■ **Your objective**:
Retype everything in the listing, leaving each line exactly as it is.

◇ ◇ ◇ ◇

Definition ret {A} (a : A) : M A := fun w => (w, Ok a).

Definition bind {A B} (m : M A) (k : A -> M B) : M B := fun w =>
  match m w with
  | (w', Ok a) => k a w'
  | (w', Raise e) => (w', Raise e)
  end.

(** [try: m  except Exception as e: h e] *)
Definition try_except {A} (m : M A) (h : exn -> M A) : M A := fun w =>
  match m w with
  | (w', Ok a) => (w', Ok a)
  | (w', Raise e) => h e w'
  end.

Notation "x <- m ;; k" := (bind m (fun x => k))
  (at level 100, m at next level, right associativity).
Notation "m ;;; k" := (bind m (fun _ => k))
  (at level 100, right associativity).

(** [for x in l: body x] *)
Fixpoint for_each {A} (l : list A) (body : A -> M unit) : M unit :=
  match l with
  | [] => ret tt
  | x :: rest => body x ;;; for_each rest body
  end.

(** *** The effects *)

(** [str(uuid.uuid4())] *)
Definition new_uuid : M string := fun w =>
  ({| store := store w; fs := fs w; sink_calls := sink_calls w; logs := logs w;
      entropy := S (entropy w); now := now w |},
   Ok (uuid4 lib (entropy w))).

(** [file.save(filepath)] *)
Definition file_save (file : FileStorage) (filepath : string) : M unit := fun w =>
  ({| store := store w; fs := <[filepath := stream file]> (fs w);
      sink_calls := sink_calls w; logs := logs w; entropy := entropy w; now := now w |},
   Ok tt).

(** [pd.read_csv(filepath)] followed by [to_dict('records')]: the frame is
    kept as its list of rows. *)
Definition pd_read_csv (filepath : string) : M (list Row) := fun w =>
  match fs w !! filepath with
  | None => (w, Raise (Exception "No such file or directory"))
  | Some content => (w, read_csv lib content)
  end.

(** [os.remove(filepath)] *)
Definition os_remove (filepath : string) : M unit := fun w =>
  match fs w !! filepath with
  | None => (w, Raise (Exception "No such file or directory"))
  | Some _ =>
      ({| store := store w; fs := delete filepath (fs w);
          sink_calls := sink_calls w; logs := logs w; entropy := entropy w; now := now w |},
       Ok tt)
  end.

◇ ◇ ◇ ◇

■ **Exercise response**:
Definition ret {A} (a : A) : M A := fun w => (w, Ok a).

Definition bind {A B} (m : M A) (k : A -> M B) : M B := fun w =>
  match m w with
  | (w', Ok a) => k a w'
  | (w', Raise e) => (w', Raise e)
  end.

(** [try: m  except Exception as e: h e] *)
Definition try_except {A} (m : M A) (h : exn -> M A) : M A := fun w =>
  match m w with
  | (w', Ok a) => (w', Ok a)
  | (w', Raise e) => h e w'
  end.

Notation "x <- m ;; k" := (bind m (fun x => k))
  (at level 100, m at next level, right associativity).
Notation "m ;;; k" := (bind m (fun _ => k))
  (at level 100, right associativity).

(** [for x in l: body x] *)
Fixpoint for_each {A} (l : list A) (body : A -> M unit) : M unit :=
  match l with
  | [] => ret tt
  | x :: rest => body x ;;; for_each rest body
  end.

(** *** The effects *)

(** [str(uuid.uuid4())] *)
Definition new_uuid : M string := fun w =>
  ({| store := store w; fs := fs w; sink_calls := sink_calls w; logs := logs w;
      entropy := S (entropy w); now := now w |},
   Ok (uuid4 lib (entropy w))).

(** [file.save(filepath)] *)
Definition file_save (file : FileStorage) (filepath : string) : M unit := fun w =>
  ({| store := store w; fs := <[filepath := stream file]> (fs w);
      sink_calls := sink_calls w; logs := logs w; entropy := entropy w; now := now w |},
   Ok tt).

(** [pd.read_csv(filepath)] followed by [to_dict('records')]: the frame is
    kept as its list of rows. *)
Definition pd_read_csv (filepath : string) : M (list Row) := fun w =>
  match fs w !! filepath with
  | None => (w, Raise (Exception "No such file or directory"))
  | Some content => (w, read_csv lib content)
  end.

(** [os.remove(filepath)] *)
Definition os_remove (filepath : string) : M unit := fun w =>
  match fs w !! filepath with
  | None => (w, Raise (Exception "No such file or directory"))
  | Some _ =>
      ({| store := store w; fs := delete filepath (fs w);
          sink_calls := sink_calls w; logs := logs w; entropy := entropy w; now := now w |},
       Ok tt)
  end.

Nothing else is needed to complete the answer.